● Given entries
(* ===== verification/NodeEffects.v ===== *)
(** raft/node.go: what each critical section does to the log, the commit index, the
    leader's match indexes and the requests it sends, in terms of the whole log of
    the node: the entries it holds and those behind its snapshot. *)

From S2P Require Import Prelude Bytes GoIO Wal Messages ConfState DiskStorage StorageCorrect StorageMem LogFacts Node NodeWf NodeSteps NodeVotes NodeRoles NodeLog RaftSpec.

Abbreviation last_term := (RaftSpec.last_term en_Term).

(** ** The whole log *)

(** [L] continues the log of [s] back to index 1. *)
Record full (s : diskStorage) (L : list Entry) : Prop := {
  fl_index : contiguous 1 L;
  fl_snap : (ds_snapIndex s <= len L)%N;
  fl_log : ds_log s = drop (N.to_nat (ds_snapIndex s)) L;
  fl_term : ds_snapTerm s = last_term (take (N.to_nat (ds_snapIndex s)) L)
}.

Lemma take_next {A} (l : list A) (i : N) e :
  l !! N.to_nat (i - 1) = Some e -> (0 < i)%N -> take (N.to_nat i) l = take (N.to_nat (i - 1)) l ++ [e].
Proof. intros He Hi. replace (N.to_nat i) with (S (N.to_nat (i - 1))) by lia. by apply take_S_r. Qed.

Section full.
Context (s : diskStorage) (L : list Entry) (HL : full s L).

Lemma full_end : log_end s = (len L + 1)%N.
Proof using HL. destruct HL as [_ H1 H2 _]. unfold log_end. rewrite H2. unfold len in *. rewrite length_drop. lia. Qed.

Lemma full_term i : (ds_snapIndex s <= i <= len L)%N -> term_of s i = Some (last_term (take (N.to_nat i) L)).
Proof using HL.
  intros Hi. destruct HL as [_ H1 H2 H3]. unfold term_of. destruct (N.eqb_spec i (ds_snapIndex s)) as [->|Hne]; [by rewrite H3|].
  rewrite (proj2 (N.ltb_ge _ _)) by lia. rewrite H2, lookup_drop. replace (_ + _) with (N.to_nat (i - 1)) by lia.
  destruct (lookup_lt_is_Some_2 L (N.to_nat (i - 1))) as [e He]; [unfold len in *; lia|].
  rewrite He, (take_next _ _ _ He) by lia. unfold RaftSpec.last_term. by rewrite last_snoc.
Qed.
Lemma restart_sim rc st i r n1 w c n' :
  sim rc st -> cluster_inv (rc_cluster rc) -> cl_nodes (rc_cluster rc) !! i = Some r -> reliable i -> rp_restarted r = false ->
  Stop (rp_node r) = Some n1 -> ds_wal (n_store n1) = Some w ->
  NewNode Unmarshal c (cfg i) (ds_files (n_store n1)) (Some (reopen (wal_file w))) = Ok n' -> n_conf n' = C ->
  exists st', raft_steps st st' /\
    sim (mkReplication (mkCluster (with_node (rc_cluster rc) i n' false) (cl_calls (rc_cluster rc)) (cl_votes (rc_cluster rc)))
      (rc_sent rc) (rc_answers rc)) st'.
Proof using Hproto Hcfg.
  intros Hs Hci Hr Hre Hb Hst Hw Hx Hc. destruct (si_nodes _ _ Hs _ _ Hr) as [V Hn]. pose proof (ns_ok _ _ _ _ Hn) as [Hwf _].
  destruct (si_disk _ _ Hs _ _ Hr Hb Hre) as (d & Hd & _).
  pose proof (view_length _ _ _ (ns_full _ _ _ _ Hn) (ns_view _ _ _ _ Hn)) as HlV.
  destruct (restart_clean _ _ Hproto boot _ d _ n1 w c (cfg i) n' Hd (ns_ok _ _ _ _ Hn) (ns_full _ _ _ _ Hn) Hst Hw) as (Hd' & Hok & Hro & Ht & Hcm & Hsn & Hf);
    [apply Hcfg|rewrite Hc, <-(ri_conf _ _ _ _ _ _ _ (ci_nodes _ _ _ _ Hci _ _ Hr)); apply Hwf|exact Hx|].
  eapply (reborn_sim rc st i r d (length V)); [exact Hs|exact Hr|exact Hn|exact Hd|rewrite take_ge by lia; apply (iv_log _ _ _ (si_inv _ _ Hs))|lia|done..| |done].
  by rewrite take_ge.
Qed.

(** ** The cluster implements the protocol *)

Lemma rstep_cstep rc st rc' : sim rc st -> cluster_inv (rc_cluster rc) -> rstep rc rc' -> cstep (rc_cluster rc) (rc_cluster rc').
Proof.
  intros Hs Hci H. pose proof (si_nodes _ _ Hs) as Hn. pose proof (fun i r Hr => ci_nodes _ _ _ _ Hci i r Hr) as Hri.
  destruct H as [i r c ev out n' Hr Hl Hw Hcalm Hx Ho|i r c k out n' Hr Hw Hx|i j t req r c resp n' Hc Hr Hx|i j t req resp r c out n' Hc Hr He Hroom Hx|
    i j req r c resp n' Hin Hr Hw Hx|i j req resp r c n' Hin Hr Hx|
    i j req r c ts resp msg n' Hin Hr Hts Hx|i j req resp r c n' Hin Hr Hx|i r w k c n' Hr Hre Hb Hw Hx Hcf|i r n1 w c n' Hr Hre Hb Hst Hw Hx Hcf]; simpl.
  - destruct (Hn _ _ Hr) as [V HV]. pose proof (full_no_conf _ _ (ns_full _ _ _ _ HV) (view_sound _ _ _ _ _ Hs HV)) as Hnc. destruct (Hri _ _ Hr) as [_ _ Hcf Hfits _ _].
    destruct (local_fits _ _ Hl Hw Hfits Hnc) as [Hor Hef]. eapply cs_event; [exact Hr|exact Hor|exact Hef|exact Hx|exact Ho|].
    by rewrite (local_conf _ _ _ _ _ Hl Hw Hfits Hnc Hx).
  - exact (cs_run _ _ _ _ _ _ _ _ _ _ _ Hr Hw Hx).
  - exact (cs_request _ _ _ _ _ _ _ _ _ _ _ _ _ Hc Hr Hx).
  - exact (cs_answer _ _ _ _ _ _ _ _ _ _ _ _ _ _ Hc Hr He Hx).
  - pose proof (si_sent _ _ Hs) as Hse. eapply Forall_forall in Hse; [|exact Hin]. destruct Hse as (_ & Hwt & _ & q & Hca & Hq & _).
    pose proof (carried_sound _ _ _ _ Hs Hca Hq) as Hent.
    eapply (cs_event _ _ _ _ _ j r c (EvAppend req) (OutAppend resp)); [exact Hr|done|by split|simpl; by rewrite Hx|done|].
    rewrite (np_conf _ _ _ (HandleAppendEntries_path Marshal _ _ _ _ _ Hwt Hent Hx)). apply (Hri _ _ Hr).
  - pose proof (si_answers _ _ Hs) as Han. eapply Forall_forall in Han; [|exact Hin]. destruct Han as (_ & Hwt & _).
    eapply (cs_event _ _ _ _ _ i r c (EvAppendResp j req resp) OutNone); [exact Hr|done|exact Hwt|simpl; by rewrite Hx|done|].
    rewrite (np_conf _ _ _ (onAppendResponse_path Marshal _ _ _ _ _ _ Hwt Hx)). apply (Hri _ _ Hr).
  - pose proof (si_sent _ _ Hs) as Hse. eapply Forall_forall in Hse; [|exact Hin]. destruct Hse as (_ & Hwt & Hb & Ecs & _).
    destruct (Hri _ _ Hr) as [_ _ Hcf Hfits _ _]. pose proof (nf_conf _ Hfits) as Hcfits. pose proof Hcfits as HC. rewrite Hcf in HC.
    destruct (sent_snap req Hb Ecs HC) as [_ Hsf]. eapply (cs_event _ _ _ _ _ j r c (EvInstall req ts) (OutInstall resp msg)); [exact Hr|done|by split|simpl; by rewrite Hx|done|].
    rewrite <-Hcf in Ecs. by rewrite (HandleInstallSnapshot_conf _ _ _ _ _ _ _ _ Hcfits Ecs Hx).
  - pose proof (si_answers _ _ Hs) as Han. eapply Forall_forall in Han; [|exact Hin]. destruct Han as (_ & Hwt & _).
    eapply (cs_event _ _ _ _ _ i r c (EvSnapResp j req resp) OutNone); [exact Hr|done|exact Hwt|simpl; by rewrite Hx|done|].
    rewrite (np_conf _ _ _ (onSnapshotResponse_path Marshal _ _ _ _ _ _ Hwt Hx)). apply (Hri _ _ Hr).
  - exact (cs_crash _ _ _ _ _ _ _ _ _ _ _ Hr Hb Hw Hx Hcf).
  - destruct (si_disk _ _ Hs _ _ Hr Hb Hre) as (d & Hd & _). destruct (Stop_clean _ _ _ _ _ Hd Hst) as (s1 & Hc & -> & Ef). simpl in *. rewrite Ef in Hx.
    exact (cs_restart _ _ _ _ _ _ _ _ _ _ _ Hr Hb Hc Hw Hx Hcf).
Qed.
(* ===== verification/Harness.v ===== *)
(** harness/cluster.go: the test cluster. It starts, stops and restarts nodes on the
    simulated network, records the commands each node hands over, finds the leader
    among the live nodes, keeps the list of members, and checks that no two nodes
    applied different commands at an index. [harness_run] has the runs of a test
    cluster, on Replication's model of the nodes. *)

From S2P Require Import Prelude Bytes GoIO Wal Messages ConfState DiskStorage StorageCorrect StorageMem LogFacts Node NodeWf NodeSteps NodeVotes NodeRoles NodeLog Cluster RaftSpec NodeEffects LogView DurableLog NodeDurable Replication ReplicationSafety Network.
#[local] Open Scope nat_scope.

(** ** State *)

Record appliedEntry := mkApplied { ap_Index : N; ap_Data : bytes }.

(** [tc_nodes] and the network hold pointers to the same nodes: [set_node] writes a
    node where both see it. The apply channels are drained as messages come. *)
Record TestCluster := mkTestCluster {
  tc_Net : SimNetwork;
  tc_IDs : list N;
  tc_nodes : gmap N Node;
  tc_applied : gmap N (list appliedEntry);
  tc_stopped : gmap N bool
}.

Definition set_ids (c : TestCluster) (ids : list N) : TestCluster :=
  mkTestCluster (tc_Net c) ids (tc_nodes c) (tc_applied c) (tc_stopped c).
Definition set_applied (c : TestCluster) (a : gmap N (list appliedEntry)) : TestCluster :=
  mkTestCluster (tc_Net c) (tc_IDs c) (tc_nodes c) a (tc_stopped c).
Definition set_node (c : TestCluster) (id : N) (n : Node) : TestCluster :=
  mkTestCluster (match net_nodes (tc_Net c) !! id with Some _ => Register (tc_Net c) id n | None => tc_Net c end)
    (tc_IDs c) (<[id := n]> (tc_nodes c)) (tc_applied c) (tc_stopped c).

Definition applied_of (applied : gmap N (list appliedEntry)) (id : N) : list appliedEntry := default [] (applied !! id).
Definition stopped (c : TestCluster) (id : N) : bool := default false (tc_stopped c !! id).

(** ** Starting and stopping *)

Section start.
Context (Unmarshal : bytes -> option Entry).

(** startNode on the directory with these files; Fatalf ends the test. *)
Definition startNode (ck : clock) (c : TestCluster) (id : N) (peers : list N) (files : snap_files) (wal : option file) : result TestCluster :=
  let* node := NewNode Unmarshal ck (mkConfig id peers ∅ 0 0 0) files wal in
  Ok (mkTestCluster (Register (tc_Net c) id node) (tc_IDs c) (<[id := node]> (tc_nodes c)) (tc_applied c) (<[id := false]> (tc_stopped c))).

Fixpoint startAll (ck : clock) (c : TestCluster) (ids peers : list N) : result TestCluster :=
  match ids with
  | [] => Ok c
  | id :: ids => let* c := startNode ck c id peers (mkSnapFiles None None None) None in startAll ck c ids peers
  end.

Definition NewCluster (ck : clock) (n : nat) : result TestCluster :=
  let ids := N.of_nat <$> seq 1 n in
  startAll ck (mkTestCluster NewSimNetwork ids ∅ ∅ ∅) ids ids.

(** StopNode; a node that was never started, or is stopped already, makes it panic
    (nil pointer, close of a closed channel). *)
Definition StopNode (c : TestCluster) (id : N) : option TestCluster :=
  node ← tc_nodes c !! id;
  if stopped c id then None
  else
    node ← Stop node;
    Some (mkTestCluster (Unregister (tc_Net c) id) (tc_IDs c) (<[id := node]> (tc_nodes c)) (tc_applied c) (<[id := true]> (tc_stopped c))).

(** RestartNode resets the record: the state machine restarts too. *)
Definition RestartNode (ck : clock) (c : TestCluster) (id : N) (files : snap_files) (wal : option file) : result TestCluster :=
  startNode ck (set_applied c (<[id := []]> (tc_applied c))) id (tc_IDs c) files wal.

(** Shutdown, the nodes in the order of the map's iteration. *)
Fixpoint stopAll (c : TestCluster) (ids : list N) : option TestCluster :=
  match ids with
  | [] => Some c
  | id :: ids => c ← StopNode c id; stopAll c ids
  end.
Definition Shutdown (order : list N) (c : TestCluster) : option TestCluster :=
  stopAll c (filter (fun id => stopped c id = false) order).

End start.

(** ** The record *)

(** The goroutine of startNode: commands are recorded, no-ops are not. *)
Definition record_msg (id : N) (applied : gmap N (list appliedEntry)) (msg : ApplyMsg) : gmap N (list appliedEntry) :=
  match msg with
  | CommandMsg [] _ _ => applied
  | CommandMsg command index _ => <[id := applied_of applied id ++ [mkApplied index command]]> applied
  | _ => applied
  end.
Definition drain (id : N) (applied : gmap N (list appliedEntry)) (msgs : list ApplyMsg) : gmap N (list appliedEntry) :=
  foldl (record_msg id) applied msgs.

Definition Applied (c : TestCluster) (id : N) : list appliedEntry := applied_of (tc_applied c) id.

(** ** Polling *)

(** What a turn of a polling loop finds: the order of the map's iteration, and what
    each node did since the last turn and handed over. *)
Record poll := mkPoll {
  po_order : list N;
  po_node : N -> Node -> Node;
  po_msgs : list (N * list ApplyMsg)
}.

Definition elapse (p : poll) (c : TestCluster) : TestCluster :=
  let run (m : gmap N Node) := map_imap (fun id n => Some (po_node p id n)) m in
  mkTestCluster (set_nodes (tc_Net c) (run (net_nodes (tc_Net c)))) (tc_IDs c) (run (tc_nodes c))
    (foldl (fun a im => drain im.1 a im.2) (tc_applied c) (po_msgs p)) (tc_stopped c).

(** A value, or the panic of a nil pointer. *)
Definition checked {A} (o : option A) : result A := match o with Some a => Ok a | None => Panic end.

(** WaitApplied, with the turns before its deadline. *)
Fixpoint WaitApplied (polls : list poll) (c : TestCluster) (id : N) (count : nat) : result (list appliedEntry * TestCluster) :=
  match polls with
  | [] => Err (Errorf (str "node applied too few entries"))
  | p :: polls =>
      let c := elapse p c in
      if bool_decide (count <= length (Applied c id)) then Ok (Applied c id, c) else WaitApplied polls c id count
  end.

(** *** The leader *)

Definition is_leader (n : Node) : bool := (Status n).1.2.

(** One turn of Leader. *)
Definition live_leaders (order : list N) (c : TestCluster) : list N :=
  filter (fun id => stopped c id = false /\ IsConnected (tc_Net c) id = true /\ (is_leader <$> tc_nodes c !! id) = Some true) order.
Definition single (leaders : list N) : option N := match leaders with [id] => Some id | _ => None end.
Definition leader_turn (p : poll) (c : TestCluster) : result (option N) := Ok (single (live_leaders (po_order p) c)).

(** One turn of LeaderAmong: a nil node that is not stopped makes it panic. *)
Fixpoint leaders_among (c : TestCluster) (ids : list N) : result (list N) :=
  match ids with
  | [] => Ok []
  | id :: ids =>
      if stopped c id then leaders_among c ids
      else
        let* n := checked (tc_nodes c !! id) in
        let* rest := leaders_among c ids in
        Ok (if is_leader n then id :: rest else rest)
  end.
Definition among_turn (ids : list N) (_ : poll) (c : TestCluster) : result (option N) :=
  let* leaders := leaders_among c ids in Ok (single leaders).

(** The loop of Leader, and of the callers that ask it for a leader, act on that node
    and start again when the act failed. Both loops of such a caller run to one
    deadline; [None] is its error behind it. *)
Fixpoint until_leader {A} (turn : poll -> TestCluster -> result (option N)) (act : TestCluster -> N -> result (option A * TestCluster))
    (polls : list poll) (c : TestCluster) : result (option A * TestCluster) :=
  match polls with
  | [] => Ok (None, c)
  | p :: polls =>
      let c := elapse p c in
      let* found := turn p c in
      match found with
      | None => until_leader turn act polls c
      | Some id =>
          let* r := act c id in
          match r with
          | (Some a, c) => Ok (Some a, c)
          | (None, c) => until_leader turn act polls c
          end
      end
  end.

Definition Leader (polls : list poll) (c : TestCluster) : result (option N * TestCluster) :=
  until_leader leader_turn (fun c id => Ok (Some id, c)) polls c.
Definition LeaderAmong (polls : list poll) (c : TestCluster) (ids : list N) : result (option N * TestCluster) :=
  until_leader (among_turn ids) (fun c id => Ok (Some id, c)) polls c.

(** *** Commands and membership changes *)

Section driver.
Context (Marshal : Entry -> bytes) (Unmarshal : bytes -> option Entry).

Definition propose_on (cmd : bytes) (c : TestCluster) (id : N) : result (option N * TestCluster) :=
  let* n := checked (tc_nodes c !! id) in
  let* rn := checked (Node.Propose Marshal n cmd) in
  Ok (match rn.1 with inr (idx, _) => Some idx | inl _ => None end, set_node c id rn.2).

Definition Propose (polls : list poll) (c : TestCluster) (cmd : bytes) : result (option N * TestCluster) :=
  until_leader leader_turn (propose_on cmd) polls c.
Definition ProposeVia (polls : list poll) (c : TestCluster) (ids : list N) (cmd : bytes) : result (option N * TestCluster) :=
  until_leader (among_turn ids) (propose_on cmd) polls c.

● Goal of the exercise
Exactly the lines running from the top of the records to the line that contains "intros Hi. destruct", inclusive, must be set down, and nothing more.

● Answer
(* ===== verification/NodeEffects.v ===== *)
(** raft/node.go: what each critical section does to the log, the commit index, the
    leader's match indexes and the requests it sends, in terms of the whole log of
    the node: the entries it holds and those behind its snapshot. *)

From S2P Require Import Prelude Bytes GoIO Wal Messages ConfState DiskStorage StorageCorrect StorageMem LogFacts Node NodeWf NodeSteps NodeVotes NodeRoles NodeLog RaftSpec.

Abbreviation last_term := (RaftSpec.last_term en_Term).

(** ** The whole log *)

(** [L] continues the log of [s] back to index 1. *)
Record full (s : diskStorage) (L : list Entry) : Prop := {
  fl_index : contiguous 1 L;
  fl_snap : (ds_snapIndex s <= len L)%N;
  fl_log : ds_log s = drop (N.to_nat (ds_snapIndex s)) L;
  fl_term : ds_snapTerm s = last_term (take (N.to_nat (ds_snapIndex s)) L)
}.

Lemma take_next {A} (l : list A) (i : N) e :
  l !! N.to_nat (i - 1) = Some e -> (0 < i)%N -> take (N.to_nat i) l = take (N.to_nat (i - 1)) l ++ [e].
Proof. intros He Hi. replace (N.to_nat i) with (S (N.to_nat (i - 1))) by lia. by apply take_S_r. Qed.

Section full.
Context (s : diskStorage) (L : list Entry) (HL : full s L).

Lemma full_end : log_end s = (len L + 1)%N.
Proof using HL. destruct HL as [_ H1 H2 _]. unfold log_end. rewrite H2. unfold len in *. rewrite length_drop. lia. Qed.

Lemma full_term i : (ds_snapIndex s <= i <= len L)%N -> term_of s i = Some (last_term (take (N.to_nat i) L)).
Proof using HL.
  intros Hi. destruct HL as [_ H1 H2 H3]. unfold term_of. destruct (N.eqb_spec i (ds_snapIndex s)) as [->|Hne]; [by rewrite H3|].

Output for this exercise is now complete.